### EXERCISE OBJECTIVE
Scan the data below for the string "through". Copy every line where it appears.

### EXERCISE INPUTS

=-=-=-=-=

(* ===== verification/Preview.v ===== *)
(** * The policy lab and the verification endpoint (services/tee-sim/src/index.ts)

    [POST /policy-test], through the coordinator and the client; [POST /verify]; and
    what [GET /attestation], [GET /build-manifest] and [GET /providers] answer.  None
    of them changes the state of the enclave, so they are functions of the request. *)

From S2P Require Import Prelude JsNum Utf8 Json Unicode Canonical Stringify Types Crypto Texts Policy PolicyV1 PolicyPackage Authorize Pricing Providers Intent Insights JsMap Gates Hpke Tee EnclaveVerify ProofVerify ProverClient Prover GateRequest Dispatch Enclave Logs Routing Events Coordinator Trust Settle Booking Client EndToEnd Onboarding Schema Reads Labels.
Local Open Scope Z_scope.

(** ** POST /policy-test *)
Record Preview : Type := {
  pt_testId : string;
  pt_decision : PolicyDecision;
  pt_commitment : string;
  pt_policyId : string;
  pt_policyMs : Z;
}.
Definition preview_val (p : Preview) : jsval := VObj [
  ("testId", VStr (pt_testId p)); ("decision", VStr (decision_str (pt_decision p))); ("commitment", VStr (pt_commitment p));
  ("policyId", VStr (pt_policyId p)); ("policyMs", vint (pt_policyMs p)); ("promptVisiblePublicly", VBool false); ("proofStarted", VBool false)].

Section preview.
Context `{U : Unicode} `{C : Crypto} `{H : Hpke} `{N : NodeCrypto}.
Context (gate_message : GateThrow -> string).
(** The enclave, the rules of its package and their id. *)
Context (tee : SimulatedTEE) (rules : PolicyRules) (pkgPolicyId : string).

(** [uuid]: the sixteen bytes of [randomUUID()]; [elapsed]: the rounded time of the
    evaluation.  No version, model or replay check: the preview gates nothing. *)
Definition policy_test_enclave (uuid : string) (elapsed : Z) (posted : posted_envelope) : res GateThrow Preview :=
  match posted with
  | None => Err (GateError 400 "CTN_INVALID_ENVELOPE" "bad envelope")
  | Some (_, envelope) =>
      _ ← guard_ok (String.eqb (env_enclaveKeyId envelope) (tee_enclaveKeyId tee)) (GateError 400 "CTN_INVALID_ENVELOPE" "bad envelope");
      aad ← map_err (fun _ => GateOther) (canonicalJson (aad_val envelope));
      payload ← open_payload tee envelope aad;
      canonical ← map_err (fun _ => GateOther) (toCanonicalRequest (op_request payload));
      '(gate, _) ← map_err of_throw (evaluate_preview canonical (op_requestNonce payload) rules pkgPolicyId elapsed);
      Ok {| pt_testId := "ptest_" +:+ String.substring 0 20 (toHex uuid); pt_decision := gate_decision gate;
            pt_commitment := gate_commitment gate; pt_policyId := pkgPolicyId; pt_policyMs := Z.max 1 elapsed |}
  end.

(** What the enclave sends, and what its client in the coordinator makes of it. *)
Definition preview_wire (r : res GateThrow Preview) : Wire :=
  match r with
  | Ok p => Response 200 (Some (reparsed (preview_val p)))
  | Err t => let '(status, code) := gate_reply t in
             Response status (Some (VObj [("error", VObj [("code", VStr code); ("message", VStr (gate_message t))])]))
  end.
(** [POST /v1/policy/test] with the enclave behind it, as the browser's fetch sees it. *)
Definition preview_post (uuid : string) (elapsed : Z) (e : SecureRequestEnvelope) : Wire :=
  served (Ok (policy_test (VStr (sb_ciphertext (env_box e))) (call (preview_wire (policy_test_enclave uuid elapsed (Some ("ctn-1", e))))))).

(** ** POST /verify *)
Record VerifyBody : Type := { vb_artifact : option ProofArtifactWireV1; vb_receipt : option jsval; vb_binding : option jsval }.
Record VerifyKeys : Type := { vk_enclaveSigningPublicKey : string; vk_proverPublicKey : string; vk_guestImageId : string; vk_policyId : string }.
Record VerifyReply : Type := { vy_proof : option (bool * list SubprocessCheck); vy_receipt : option VerificationResult; vy_keys : VerifyKeys }.
(** The expectations are the artifact's own. *)
Definition own_expectations (a : ProofArtifactV1) : ProofExpectations := {|
  ex_commitment := j_requestCommitment (pa_decodedJournal a); ex_decision := j_decision (pa_decodedJournal a);
  ex_proofNonce := j_proofNonce (pa_decodedJournal a) |}.
Definition post_verify (env : subprocess_env) (paths : VerifierPaths) (guestImageId : string) (body : VerifyBody) : res Throw VerifyReply :=
  let artifact := artifactFromWire <$> vb_artifact body in
  let proof := (fun a => let sub := runReferenceVerify env (pa_receiptBytes a) (own_expectations a) paths in (sv_ok sub, sv_checks sub)) <$> artifact in
  receipt ← match vb_receipt body with
            | None => Ok None
            | Some r => v ← verifyComputeReceipt r (tee_signingPublicKey tee) artifact (vb_binding body); Ok (Some v)
            end;
  Ok {| vy_proof := proof; vy_receipt := receipt;
        vy_keys := {| vk_enclaveSigningPublicKey := tee_signingPublicKey tee; vk_proverPublicKey := tee_proverPublicKey tee;
                      vk_guestImageId := guestImageId; vk_policyId := pkgPolicyId |} |}.
End preview.

(** ** The preview and the gate *)
Section rounds.
Context `{U : Unicode} `{C : Crypto} `{H : Hpke} `{N : NodeCrypto} `{!UnicodeOk U}.

Lemma preview_complete tee rules pkgPolicyId uuid elapsed envelope payload canonical commitment :
  well_sealed tee envelope payload canonical commitment ->
  policy_test_enclave tee rules pkgPolicyId uuid elapsed (Some ("ctn-1", envelope)) = Ok {|
    pt_testId := "ptest_" +:+ String.substring 0 20 (toHex uuid);
    pt_decision := pe_decision (evaluateRequest rules (cm_content <$> cr_messages canonical));
    pt_commitment := commitment; pt_policyId := pkgPolicyId; pt_policyMs := Z.max 1 elapsed |}.
Proof.
  intros [Hkey Hopen Hreq _ Hc]. destruct (aad_ok envelope) as [aad Haad]. unfold policy_test_enclave.
  rewrite Hkey, String.eqb_refl. cbn [guard_ok mbind res_bind]. rewrite Haad. cbn [map_err mbind res_bind]. rewrite (Hopen _ Haad). cbn [mbind res_bind].
  rewrite Hreq. cbn [map_err mbind res_bind]. unfold evaluate_preview. rewrite Hc. cbn [map_err mbind res_bind].
  by destruct (pe_decision _).
Qed.
End rounds.

(** The request the client seals. *)
Definition preview_input (model prompt : string) : jsval :=
  VObj [("model", VStr model); ("messages", VArr [VObj [("role", VStr "user"); ("content", VStr prompt)]])].

(** C20. The policy lab tells the truth about the gate. A prompt tested from the browser,
    through the coordinator, is answered with the verdict of the policy engine on the
    canonical request, the commitment of exactly that request and nonce, and the preview
    policy's id, and starts no proof; and if the same sealed envelope is then posted to the
    gate, with an executor that does what it documents, the gate reaches the same verdict
    on the same commitment, under the guest's policy id. *)
Theorem preview_agrees `{U : Unicode} `{C : Crypto} `{H : Hpke} `{N : NodeCrypto} `{!UnicodeOk U} `{!CryptoOk C} `{!HpkeOk H}
    gate_message tee seed bundle rules pkgPolicyId uuid elapsed prompt model rnd canonical :
  keyed tee seed bundle -> toCanonicalRequest (preview_input model prompt) = Ok canonical ->
  texts_ok (request_val canonical) = true -> String.length (cr_nonce rnd) = 32%nat ->
  (forall pk eph text aad box, hpkeSeal pk eph text aad = Some box -> sb_ciphertext box <> "") ->
  let decision := pe_decision (evaluateRequest rules (cm_content <$> cr_messages canonical)) in
  exists v envelope commitment,
    policyTest bundle prompt model rnd (preview_post gate_message tee rules pkgPolicyId uuid elapsed) = Ok v /\
    js_get_opt v "decision" = VStr (decision_str decision) /\ js_get_opt v "commitment" = VStr commitment /\
    js_get_opt v "policyId" = VStr pkgPolicyId /\ js_get_opt v "proofStarted" = VBool false /\
    request_commitment_of canonical (randomHex (cr_nonce rnd)) = Ok commitment /\
    (exists priv nonce, sealRequest bundle (preview_input model prompt) rnd = Ok (envelope, priv, nonce)) /\
    (forall canonical_message g guestPolicyId s, faithful rules guestPolicyId (gv_daemon g) -> Z.abs (gv_gateMs g) <= MAX_SAFE ->
       map_has (es_seenNonces s) (randomHex (cr_nonce rnd)) = false ->
       exists s' o, gateRequest canonical_message tee g (Some ("ctn-1", envelope)) s = (s', Ok o) /\
         go_decision o = decision /\ go_commitment o = commitment /\ dr_policyId (sdr_receipt (go_decisionReceipt o)) = guestPolicyId).
Proof.
  intros Hk Hcan Htexts Hn Hct. cbv zeta.
  destruct (seal_opens _ _ _ _ _ rnd Hk Hcan Htexts Hn) as (envelope & payload & commitment & Hseal & _ & Hws & Hnonce & _).
  assert (Hne : str_empty (sb_ciphertext (env_box envelope)) = false).
  { unfold sealRequest in Hseal. rewrite Hcan in Hseal. cbn [map_err mbind res_bind] in Hseal. destruct (generateHpkeKeyPair (cr_keySeed rnd)) as [pub priv].
    apply res_bind_Ok in Hseal as (text & _ & Hseal). apply res_bind_Ok in Hseal as (aad & _ & Hseal). apply res_bind_Ok in Hseal as (box & Hbox & [= <-]).
    unfold opt_or in Hbox. destruct (hpkeSeal _ _ _ _) as [box'|] eqn:Hs; [|done]. injection Hbox as ->. apply Hct in Hs. cbn [env_box envelope_of]. by destruct (sb_ciphertext box). }
  exists (reparsed (reparsed (preview_val {| pt_testId := "ptest_" +:+ String.substring 0 20 (toHex uuid);
    pt_decision := pe_decision (evaluateRequest rules (cm_content <$> cr_messages canonical));
    pt_commitment := commitment; pt_policyId := pkgPolicyId; pt_policyMs := Z.max 1 elapsed |}))), envelope, commitment.
  split; [|split_and!; try reflexivity].
  - unfold policyTest. change (VObj _) with (preview_input model prompt). rewrite Hseal. cbn [mbind res_bind].
    unfold preview_post. rewrite (preview_complete _ _ _ _ _ _ _ _ _ Hws). cbn [preview_wire call].
    unfold policy_test, truthy. rewrite Hne. done.
  - rewrite <-Hnonce. apply Hws.
  - by eexists _, _.
  - intros cm g gp s Hf Hms Hfresh. rewrite <-Hnonce in Hfresh.
    destruct (gateRequest_complete cm tee rules gp g envelope payload canonical commitment s Hf Hms Hws Hfresh)
      as (s' & o & Hg & _ & Hc & Hd & Hp & _). by exists s', o.
Qed.

(** ** Both checks of POST /verify *)
(** A proof and a receipt that are both reported valid belong together: the reference
    verifier accepted these bytes for the commitment the signed receipt names. *)
Lemma post_verify_joint `{U : Unicode} `{C : Crypto} tee pkgPolicyId env paths guestImageId body reply a r v checks :
  post_verify tee pkgPolicyId env paths guestImageId body = Ok reply ->
  vb_artifact body = Some a -> vb_receipt body = Some r -> vy_proof reply = Some (true, checks) -> vy_receipt reply = Some v -> vr_valid v = true ->
  receipt_ok r (tee_signingPublicKey tee) /\ artifact_ok r (artifactFromWire a) /\
  exists expect, js_get_opt (js_get_opt r "receipt") "requestCommitment" = VStr (ProofVerify.ex_commitment expect) /\
    verifier_accepts env (fromB64 (Types.pw_receiptB64 a)) expect paths.
Proof.
  unfold post_verify. intros Hv Ha Hr Hp Hy Hok. rewrite Ha, Hr in Hv. cbn [fmap option_fmap option_map] in Hv.
  apply res_bind_Ok in Hv as (o & Ho & [= <-]). cbn [vy_proof vy_receipt] in *. injection Hp as Hsub _. subst o.
  apply res_bind_Ok in Ho as (v' & Hv & [= ->]). destruct (proj1 (verifyComputeReceipt_spec _ _ _ _ _ Hv) Hok) as [Hro [Hart _]].
  split_and!; [done|done|]. exists (own_expectations (artifactFromWire a)). split; [apply Hart|].
  by apply (proj1 (runReferenceVerify_ok env _ (own_expectations (artifactFromWire a)) paths)).
Qed.

(** ** An example: a prompt tested before it is sent *)
Definition ex_previewed (bundle : AttestationBundle) : res ClientThrow jsval :=
  policyTest bundle "hi" "gpt-4o-2024-08-06" ex_rnd (preview_post (fun _ => "") ex_tee ex_rules "0xpreview" "0123456789abcdef" 3).
Lemma preview_agrees_witness : exists bundle v, ex_issued = Ok bundle /\ ex_previewed bundle = Ok v /\
  js_get_opt v "decision" = VStr "ALLOW" /\ js_get_opt v "proofStarted" = VBool false.
Proof.
  destruct ex_issued as [bundle|] eqn:He; [|vm_compute in He; discriminate He].
  destruct (serviceable_keyed _ _ _ _ _ _ _ (ex_serviceable bundle He)) as [Hk _].
  assert (Hr : exists canonical, toCanonicalRequest (preview_input "gpt-4o-2024-08-06" "hi") = Ok canonical /\ texts_ok (request_val canonical) = true /\
    pe_decision (evaluateRequest ex_rules (cm_content <$> cr_messages canonical)) = ALLOW).
  { eexists. split; [vm_compute; reflexivity|]. split; vm_compute; reflexivity. }
  destruct Hr as (canonical & Hcan & Htexts & Hal).
  destruct (preview_agrees (fun _ => "") ex_tee "ingress" bundle ex_rules "0xpreview" "0123456789abcdef" 3 "hi" "gpt-4o-2024-08-06" ex_rnd canonical
    Hk Hcan Htexts eq_refl) as (v & envelope & commitment & Hv & Hd & _ & _ & Hp & _).
  - intros pk eph text aad box Hs Hc. injection Hs as <-. apply (f_equal fromB64) in Hc. cbn [sb_ciphertext] in Hc. rewrite fromB64_toB64 in Hc.
    apply (f_equal String.length) in Hc. rewrite str_length_app in Hc.
    match type of Hc with (String.length ?t + _)%nat = _ => assert (Hl : String.length t = 32%nat) by apply (sha256_length (C := toy_crypto)); rewrite Hl in Hc end. discriminate Hc.
  - exists bundle, v. rewrite Hal in Hd. split; [reflexivity|]. split; [exact Hv|]. split; [exact Hd|exact Hp].
Defined.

=-=-=-=-=

### RESPONSE AREA
    [POST /policy-test], through the coordinator and the client; [POST /verify]; and
    through the coordinator, is answered with the verdict of the policy engine on the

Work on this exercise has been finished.